#57: “Goodbye” - Spice Girls (1998)

The Spice Girls would always (and for reasons that perplex me to this day) represent 90’s pop music that I used to consider crap but would currently consider superior to the all-singing, all-shit spewing Girls Aloud and Jordin Sparkses of the world.

But getting back to The Spice Girls - did Geri Halliwell honestly think she’d make it big with her “big English trailer park mum” aura?

#56: “Closing Time” - Semisonic (1998)

Back in the 90’s there were only 4 songs high-school bands knew how to play during Battle of the Bands contests: “Smells Like Teen Spirit”, Better Than Ezra’s “Good” and/or Green Day’s “Come Around” and this one.

Doesn’t the singer remind you of Billy from Power Rangers?

#55: “Say What You Want” - Texas (1997)


3 good things about Sharleen Spiteri:

  • She has aged very gracefully (she’s 41 now)
  • She has a huge lesbian following (something all of us envy)
  • Where many have failed, she succeeded in making blue pants cool

1 gross thing about Sharleen Spiteri:

  • Her middle name is Eugene.
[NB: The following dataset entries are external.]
(** Index 2 does not invoke its action in the second pass. *)
Lemma second_pass_index_2 :
  ¬ (second_pass_output (λ _, 0) [] !! 1%nat = Some moved_away ∧
     ∀ i : nat, i ∈ [0; 2; 3]%nat →
       ∃ o, second_pass_output (λ _, 0) [] !! i = Some o ∧ invokes_action o).
Proof.
  intros [_ H]. destruct (H 2%nat) as (o & Ho & Hact); [set_solver|].
  vm_compute in Ho. injection Ho as <-.
  destruct Hact as [E|E]; discriminate E.
Qed.

(** C2, amended. Whatever storage the objects got and whatever was printed
    before: after the hand-off of index 1 and the release of index 2 into a
    shared handle, the collection holds live handles at indices 0 and 3 only;
    iterating it again invokes the action at indices 0 and 3 and reports
    "The ownership has moved away!" at index 1 and at index 2. *)
Theorem second_pass_main (junk : addr → Z) (out0 : list item) :
  snd (at_second_pass junk out0) = Val [Some 0%nat; None; None; Some 3%nat] ∧
  second_pass_output junk out0
  = [Str (line "B.foo()"); moved_away; moved_away; Str (line "C.foo()")].
Proof.
  split; [vm_compute; reflexivity|].
  unfold second_pass_output.
  assert (H : match at_second_pass junk out0 with
    | (w, Val vua) =>
        cout (fst (main_second_pass vua w))
        = foldl (λ acc i, acc ++ [i]) (cout w)
            [Str (line "B.foo()"); moved_away; moved_away; Str (line "C.foo()")]
    | _ => False
    end) by (vm_compute; reflexivity).
  destruct (at_second_pass junk out0) as [w [vua| |]]; [|done|done].
  by apply emitted_snoc.
Qed.

(** Deleting through [A*] runs [A::~A] alone, whatever the object is. *)
Lemma delete_A_run (a : addr) (o : object) (w : world) :
  heap w !! a = Some o →
  delete_A (Some a) w
  = (set_heap (delete a) (set_cout (.++ [Str (line "~A()")]) w), Val tt).
Proof.
  intros Hlive. unfold delete_A, A_dtor, free, mbind, M_bind, put. simpl.
  by rewrite Hlive.
Qed.
(** [bool validateTypeInterpretation(type, interp, std::string& error)]:
    returns the boolean and the final contents of [error]. *)
Definition validateTypeInterpretation (type : Z) (interp : VertexAttribInterp)
    (error : string) : bool * string :=
  match interp with
  | IInteger =>
      match type_of_code type with
      | Some HalfFloat => (false, "Can't use type HalfFloat with Integer interpretation!"%string)
      | Some Float => (false, "Can't use type Float with Integer interpretation!"%string)
      | Some Double => (false, "Can't use type Double with Integer interpretation!"%string)
      | Some Fixed => (false, "Can't use type Fixed with Integer interpretation!"%string)
      | _ => (true, error)
      end
  | IFloat => (true, error)
  end.

(** [int typeToBytes(VertexAttribType type)] *)
Definition typeToBytes (type : Z) : result Z :=
  match type_of_code type with
  | Some Byte => Ok 1
  | Some UnsignedByte => Ok 1
  | Some Short => Ok 2
  | Some UnsignedShort => Ok 2
  | Some Int => Ok 4
  | Some UnsignedInt => Ok 4
  | Some HalfFloat => Ok 2
  | Some Float => Ok 4
  | Some Double => Ok 8
  | Some Fixed => Ok 4
  | None => Err (InvalidArgument MInvalidType)
  end.

(** ** Data: [struct VertexAttribute] and [class VertexArray] *)

Record VertexAttribute := {
  index : Z;                      (* unsigned int *)
  numComponents : Z;              (* int *)
  type : Z;                       (* VertexAttribType, underlying value *)
  interp : VertexAttribInterp;
  normalized : bool;
  offset : Z                      (* int *)
}.

(** A [VertexArray]: the native handle held by its [Buffer] base and the
    member [_enabledVertexAttribs]. *)
Record VertexArray := {
  va_handle : Z;
  enabledVertexAttribs : list Z
}.
(** * GitHub certification ranking: the fetch pipeline

    A shallow embedding of [fetch_country.py] (paginated single-country
    fetch, external-badge lookup, CSV writer, command line) and of
    [fetch_data.py] (country enumeration, per-country unit, tally and exit
    code), with the properties the specification states about them.

    Conventions of the embedding:
    - values decoded from JSON are the inductive [json]; a JSON number is an
      integer (Python [int], unbounded, hence [Z]); numbers with a fraction
      are outside the model;
    - a Python [str] is a [string] of bytes (its UTF-8 encoding);
      [str.lower()] and [str.title()], which follow the Unicode tables, are
      parameters of the code that calls them; [ascii_lower] and
      [ascii_title] are what they compute on a string of ASCII characters;
    - a path names a directory or a file as it is written, without
      normalisation; permissions, quotas and devices are outside the model;
    - an exception is a value of [exn], a computation that may raise returns
      [res]; a computation that also talks to the network returns [M], which
      carries the list of requests it sent;
    - [print] calls are not modelled;
    - a loop that may run forever takes fuel and returns [None] when the fuel
      runs out. *)

From Stdlib Require Import Ascii.
From stdpp Require Import base decidable option list strings pretty gmap sorting.

Local Open Scope string_scope.
Local Open Scope list_scope.
Local Open Scope nat_scope.

(** ** Values *)

#[local] Set Warnings "-register-all".

Inductive json : Type :=
| JNull
| JBool (b : bool)
| JInt (z : Z)
| JStr (s : string)
| JList (l : list json)
| JDict (d : list (string * json)).

(** A [dict] keeps its items in insertion order. *)
Abbreviation dict := (list (string * json)).

Inductive exn : Type :=
| RequestException
| HTTPError
| JSONDecodeError
| AttributeError
| TypeError
| FileNotFoundError
| FileExistsError
| NotADirectoryError
| IsADirectoryError.

Inductive res (A : Type) : Type :=
| Ok (a : A)
| Raise (e : exn).
Arguments Ok {A} a.
Arguments Raise {A} e.

Definition res_bind {A B} (r : res A) (f : A → res B) : res B :=
  match r with
  | Ok a => f a
  | Raise e => Raise e
  end.

Declare Scope res_scope.
Delimit Scope res_scope with res.
Notation "'let?' x ':=' r 'in' k" := (res_bind r (fun x => k))
  (at level 10, x name, r at level 100, k at level 200) : res_scope.

(** ** Python built-ins used by the two scripts *)

Fixpoint dict_get (k : string) (d : dict) : option json :=
  match d with
  | [] => None
  | (k', v) :: d' => if String.eqb k k' then Some v else dict_get k d'
  end.
(** * GridMap: the growable occupancy grid of vigir_terrain_classifier

    Shallow embedding of [src/grid_map/grid_map.cpp].

    Numeric model.  A C++ [double] is an exact rational ([Q]): rounding
    error, overflow, infinities and NaN are outside the model, and Rocq's
    convention [q / 0 == 0] stands where IEEE arithmetic would produce an
    infinity or a NaN.  The one [float] of the program, the resolution
    field of the message, is a rational too; a [double] stored in it is
    rounded to single precision ([to_float]).  [unsigned int] and [int]
    are 32-bit and are
    carried as [Z] with the wrap-around written out ([to_uint], [to_int]);
    a conversion from [double] that does not fit, undefined in C++, wraps
    likewise.  An [int8_t] cell is a [Z].  A [memcpy] that leaves one of
    its buffers, and a division of integers by zero, are undefined
    behaviour and are modelled by [None]. *)

From Stdlib Require Import String ZArith QArith Qround Qabs List Bool Lia Lqa.
Import ListNotations.

Local Open Scope Z_scope.

(** ** Machine integers *)

Definition to_uint (v : Z) : Z := v mod 2 ^ 32.

Definition to_int (v : Z) : Z := (v + 2 ^ 31) mod 2 ^ 32 - 2 ^ 31.

Definition INT_MAX : Z := 2 ^ 31 - 1.

Definition UINT_MAX : Z := 2 ^ 32 - 1.

(** [std::numeric_limits<int8_t>::min()], the "unknown" cell value. *)
Definition int8_min : Z := -128.

(** ** Doubles *)

(** [std::numeric_limits<double>::max()]. *)
Definition DBL_MAX : Q := inject_Z ((2 ^ 53 - 1) * 2 ^ 971).

(** [std::numeric_limits<double>::min()]: the smallest positive normal
    double, not the most negative one. *)
Definition DBL_MIN : Q := 1 # (2 ^ 1022).

Definition Qlt_bool (a b : Q) : bool := negb (Qle_bool b a).

(** [std::max(a, b)] is [(a < b) ? b : a]. *)
Definition std_max (a b : Q) : Q := if Qlt_bool a b then b else a.

(** [std::min(a, b)] is [(b < a) ? b : a]. *)
Definition std_min (a b : Q) : Q := if Qlt_bool b a then b else a.

Definition ceil (q : Q) : Z := Qceiling q.

Definition floor (q : Q) : Z := Qfloor q.

(** C's [round]: to the nearest integer, halfway cases away from zero. *)
Definition round (q : Q) : Z :=
  if Qle_bool 0 q then Qfloor (q + (1 # 2)) else Qceiling (q - (1 # 2)).

(** *** Single precision *)

(** [floor (log2 q)] of a positive [q]. *)
Definition Qlog2 (q : Q) : Z :=
  let k := Z.log2 (Qnum q) - Z.log2 (Zpos (Qden q)) in
  if Qle_bool (Qpower 2 k) q then k else k - 1.

(** To the nearest integer, halfway cases to the even one. *)
Definition rint (q : Q) : Z :=
  let f := Qfloor q in
  match (q - inject_Z f ?= 1 # 2)%Q with
  | Lt => f
  | Eq => if Z.even f then f else f + 1
  | Gt => f + 1
  end.

(** The conversion of a [double] to [float] that an assignment to a
    [float] performs: the nearest number with a significand of 24 bits
    (the spacing stops shrinking below [2 ^ -126]), halfway cases to the
    even significand.  The result is in lowest terms.  Values beyond the
    range of [float] become infinite in C++ and are outside the model. *)
Definition to_float (q : Q) : Q :=
  if Qeq_bool q 0 then 0%Q
  else
    let a := Qabs q in
    let ulp := Qpower 2 (Z.max (Qlog2 a) (-126) - 23) in
    let m := (inject_Z (rint (a / ulp)) * ulp)%Q in
    Qred (if Qle_bool 0 q then m else (- m)%Q).

(** Modelled from the spec: [pceil] and [pfloor] come from the footstep
    planning library and are not part of this repository's sources.
    "[pceil(value, step)] rounds up to the nearest multiple of [step];
    [pfloor(value, step)] rounds down.  Both must handle negative values
    correctly."  A step of [0] is outside that contract; here it yields [0]
    (IEEE arithmetic yields NaN). *)
Definition pceil (v step : Q) : Q := (inject_Z (ceil (v / step)) * step)%Q.
(** * Verification of sims/vcs/run_parallel_tests.py

    A shallow embedding of the parallel test runner: the log classifier
    ([check_log_for_pattern] and the decision block of [run_single_test]),
    the process supervisor, the worker body, [collect_tests], the result
    loop of [main] and the signal handler [cleanup_handler]. *)

From stdpp Require Import base list gmap sets strings sorting.
From Stdlib Require Import ZArith Ascii String Lia.

Open Scope Z_scope.

(* ------------------------------------------------------------------ *)
(** ** Text helpers (ASCII strings, as the log lines are decoded text) *)
(* ------------------------------------------------------------------ *)
Module Text.

(** ASCII lower-casing, used for [str.lower()] and [re.IGNORECASE]. *)
Definition lower_ascii (c : ascii) : ascii :=
  let n := nat_of_ascii c in
  if (Nat.leb 65 n && Nat.leb n 90)%bool then ascii_of_nat (n + 32) else c.

Fixpoint lower (s : string) : string :=
  match s with
  | EmptyString => EmptyString
  | String c s' => String (lower_ascii c) (lower s')
  end.

(** [find_after p s]: the rest of [s] after the leftmost occurrence of
    [p], or [None] when [p] does not occur in [s]. *)
Fixpoint find_after (p s : string) : option string :=
  if String.prefix p s then Some (substring (String.length p) (String.length s) s)
  else match s with
       | EmptyString => None
       | String _ s' => find_after p s'
       end.

(** Python's [sub in s]. *)
Definition contains (sub s : string) : bool :=
  match find_after sub s with Some _ => true | None => false end.
(* ================================================================== *)
(** * Further properties of the midpoint and of the interval *)

(** X7.  The midpoint time never leaves the bucket, whatever the sign and
    the order of its ends; it does not depend on the order of the two
    ends; it is the common value when they agree; and it does not decrease
    when the ends grow. *)
Theorem X7_midpoint_stays_inside (s e : Z) :
  Z.min s e <= _getDateAvg s e <= Z.max s e /\
  _getDateAvg s e = _getDateAvg e s /\
  _getDateAvg s s = s /\
  (forall s' e', s <= s' -> e <= e' -> _getDateAvg s e <= _getDateAvg s' e').
Proof.
  unfold _getDateAvg. split; [| split; [| split]].
  - pose proof (Z.quot_rem' (e + s) 2) as Hq.
    pose proof (Z.rem_bound_abs (e + s) 2 ltac:(lia)) as Hr.
    destruct (Z_le_gt_dec 0 (e + s)) as [Hpos | Hneg].
    + pose proof (Z.rem_nonneg (e + s) 2 ltac:(lia) Hpos). lia.
    + pose proof (Z.rem_nonpos (e + s) 2 ltac:(lia) ltac:(lia)). lia.
  - now rewrite Z.add_comm.
  - replace (s + s) with (s * 2) by lia. apply Z.quot_mul. lia.
  - intros s' e' Hs He. apply Z.quot_le_mono; lia.
Qed.

Lemma X7_midpoint_witness : _getDateAvg (-3) 0 <= _getDateAvg (-1) 4.
Proof.
  destruct (X7_midpoint_stays_inside (-3) 0) as (_ & _ & _ & Hmono).
  apply Hmono; lia.
Defined.

(** X8.  For every whole window of [w] minutes, of any sign, with [s] the
    seconds of the interval that [_computeInterval] renders: [s] is positive
    exactly when [w] is; the window never holds more than [numberOfPoints]
    intervals ([60 w <= 1000 s]); and the interval is less than 10 seconds
    coarser than that budget requires ([1000 s < 60 w + 10000]). *)
Theorem X8_interval_fits_the_point_budget (w : Z) :
  exists s : Z,
    _computeInterval w = "PT" ++ toString s ++ "S" /\
    (0 < s <-> 0 < w) /\
    60 * w <= 1000 * s < 60 * w + 10000.
Proof.
  exists (intervalInSeconds (inject_Z w)). split; [reflexivity |].
  rewrite interval_of_whole_window.
  pose proof (Z.div_mod (3 * w + 499) 500 ltac:(lia)) as H1.
  pose proof (Z.mod_pos_bound (3 * w + 499) 500 ltac:(lia)) as H2.
  lia.
Qed.

(* ================================================================== *)
(** * Further properties of the query builder *)

Lemma catalog_keys_distinct : NoDup (map fst metrics).
Proof.
  assert (H : nodup string_dec (map fst metrics) = map fst metrics)
    by (vm_compute; reflexivity).
  rewrite <- H. apply NoDup_nodup.
Qed.

Lemma catalog_lookup (id : string) :
  In id (JsObject.keys metrics) <-> exists metric, metrics_at id = Some metric.
Proof.
  rewrite keys_metrics. change (map fst metrics) with (JsObject.created metrics).
  unfold metrics_at. split.
  - intros Hin. destruct (JsObject.get metrics id) as [metric |] eqn:E; [eauto |].
    apply get_none_iff in E. contradiction.
  - intros [metric E].
    destruct (in_dec string_dec id (JsObject.created metrics)) as [Hin | Hout];
      [exact Hin |].
    apply get_none_iff in Hout. congruence.
Qed.

(** X9.  Two queries over the same window, whatever their pool and node,
    request the same metrics in the same order and agree on every parameter
    but the filter; the keys of a batch are pairwise distinct, so a
    response keyed by them is unambiguous. *)
Theorem X9_queries_differ_in_filter_only
        (toOData : Filter -> string) (pool1 pool2 : string)
        (node1 node2 : option string) (w : Z) :
  exists q1 q2,
    _buildQuery toOData pool1 node1 w = Normal q1 /\
    _buildQuery toOData pool2 node2 w = Normal q2 /\
    Forall2 (fun d1 d2 =>
               id d1 = id d2 /\
               aggregation (parameters d1) = aggregation (parameters d2) /\
               metricId (parameters d1) = metricId (parameters d2) /\
               interval (parameters d1) = interval (parameters d2) /\
               timespan (parameters d1) = timespan (parameters d2) /\
               q_segment (parameters d1) = q_segment (parameters d2) /\
               top (parameters d1) = top (parameters d2))
            q1 q2 /\
    NoDup (map id q1).
Proof.
  exists (map (descriptorFor toOData pool1 node1 w) metrics),
         (map (descriptorFor toOData pool2 node2 w) metrics).
  split; [apply buildQuery_returns |]. split; [apply buildQuery_returns |].
  split.
  - induction metrics as [| entry entries IH]; simpl; constructor;
      [repeat split | exact IH].
  - rewrite map_map. exact catalog_keys_distinct.
Qed.

(** X10.  Among the keys that are not names inherited from
    [Object.prototype], the lookup of the upstream identifier succeeds
    exactly on the catalog's keys and throws [TypeError] on any other; for
    every descriptor of a built query it returns the [metricId] the
    descriptor requests, so the reshaper reads the averaged value under the
    very identifier the builder asked for. *)
Theorem X10_lookup_matches_requested_metric
        (toOData : Filter -> string) (poolId : string) (nodeId : option string)
        (w : Z) :
  (forall key,
      JsObject.isInherited key = false ->
      ((exists name, _getAppInsightsMetricId key = Normal name)
       <-> In key (JsObject.keys metrics))) /\
  (forall key,
      JsObject.isInherited key = false ->
      ~ In key (JsObject.keys metrics) ->
      _getAppInsightsMetricId key = Throw TypeError) /\
  exists ds,
    _buildQuery toOData poolId nodeId w = Normal ds /\
    Forall (fun d => _getAppInsightsMetricId (id d)
                     = Normal (metricId (parameters d))) ds.
Proof.
  split; [| split].
  - intros key _. rewrite catalog_lookup. unfold _getAppInsightsMetricId.
    destruct (metrics_at key) as [metric |]; split.
    + intros _. eauto.
    + intros _. eauto.
    + intros [name H]. discriminate.
    + intros [metric H]. discriminate.
  - intros key _ Hout. unfold _getAppInsightsMetricId.
    destruct (metrics_at key) as [metric |] eqn:E; [| reflexivity].
    elim Hout. apply catalog_lookup. eauto.
  - exists (map (descriptorFor toOData poolId nodeId w) metrics).
    split; [apply buildQuery_returns |].
    apply Forall_forall. intros d Hd. apply in_map_iff in Hd.
    destruct Hd as (entry & <- & Hin).
    unfold descriptorFor. cbn [id parameters metricId].
    revert entry Hin. apply Forall_forall.
    repeat constructor.
Qed.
How can.

#54: “Stutter” - Elastica (1993)

So retro! From way back in 1993, when comics cost RM1.80 per issue. Here are 3 things that make Elastica spiffy in my book:

  • Elastica made writings songs 3 minutes or under a virtual art form. “Stutter” clocks in a total of 2:01, “Connection” (2:24) and “Car Song” (2:59).
  • The video for “Car Song” had a cheap Japanese monster movie theme and was directed by Spike Jonze.
  • Frontwoman Justine Frischmann managed to date Damon Albarn despite looking  like a man, specifically, Gavin Rossdale.

#53: “Jumper” - Third Eye Blind (1998)

What is it about Third Eye Blind that annoys me to no end - why are they even famous? Does no one else find Stephen Jenkins overly white-trashey? Does no one else think he sounds like a lazy-tongued Chinese immigrant trying to crossover from the Cantopop market? Does no one else find the American Indian/oily Latino-looking bassist a little creepy - like he’s the type to secret collecting strands of people’s hair to test out his voodoo incantations?

Catchy song, no doubt. I just really wish it had been sung by someone else - anyone who doesn’t incite anger in me the way 3EB does. What kind of an acronym is 3EB anyway - it’s so ugh. The kind of ugh you think about when you think of baby vomit or Jermaine Jackson.

#52: “Thank You” - Dido (1998)

Has anyone else parlayed such outstanding mediocrity into even more outstanding mediocrity? I think not.

Dido, thank you for your unspectacular tunes, droney voice and boring personality. If anything, I’ll always laugh when I think about how you’re just one L away from being named “Dildo”.

#51: “Girl On TV” - LFO (1999)

Since K-Fed’s been on a fat hiatus, there’s been a stark void in white trash douchebaggery since no one else has been dropping them popozao bombs. Time to remind ourselves where douche was born as this holy trinity gives us a lesson in lyrical flair:

“Shooby-doo-wop and Scooby snacks,
Met a fly girl and I can’t relax,
The only problem is she’s a movie star!

My friends they won’t believe me,
If they could only see me,
At the risk of sounding cheesy,
I think i fell for the girl on TV!”

#50: “Don’t Call Me Baby” - Madison Avenue (1999)

Annoyingly successful dance/house track that got remixed into 49 different versions and got airplay so massive that you’d even hear it played at church during Sunday mass with all them grannies jiving along to it in the pews.

Then you find out that they’re Australians and you get even more annoyed. They’re the kind of people who name their kids Libertrang (true story, read it on their Wiki)

#49: “Komputer Muzik” - Francisca Peter (1984)

We take this retrospective waaay back to the days when music videos looked like home videos. Fran Peter drops the future bomb with this chip-tune ditty filled with Nostradamus-inspired prophesies of the future (ie: “Kini komputer menguasai dunia dari New York ke Petaling Jaya” - friggin whoa!).

From the close-ups of the computer monitor pimping out 8-bit arcade games to clips of her having an achingly awkward dance-off with a robot (a woman with a box on her head) attempting to do the “robot” (but very poorly), it’s 2:32 fun-filled minutes of 80’s awkwardness.

Seriously, check this shit out cos you won’t see anything more bizarre today.

From: [Junk]

#48: “Criminal” - Fiona Apple (1996)

At the tender age when I first saw this video, I thought it was the most sinful thing on Channel [V]. The kind of sinfulness that needed a few Hail Mary’s and some holy water sprinkling to wash off. Everything about it looked and sounded so dirty.

Watching at it again now, it just plays like an American Apparel commercial.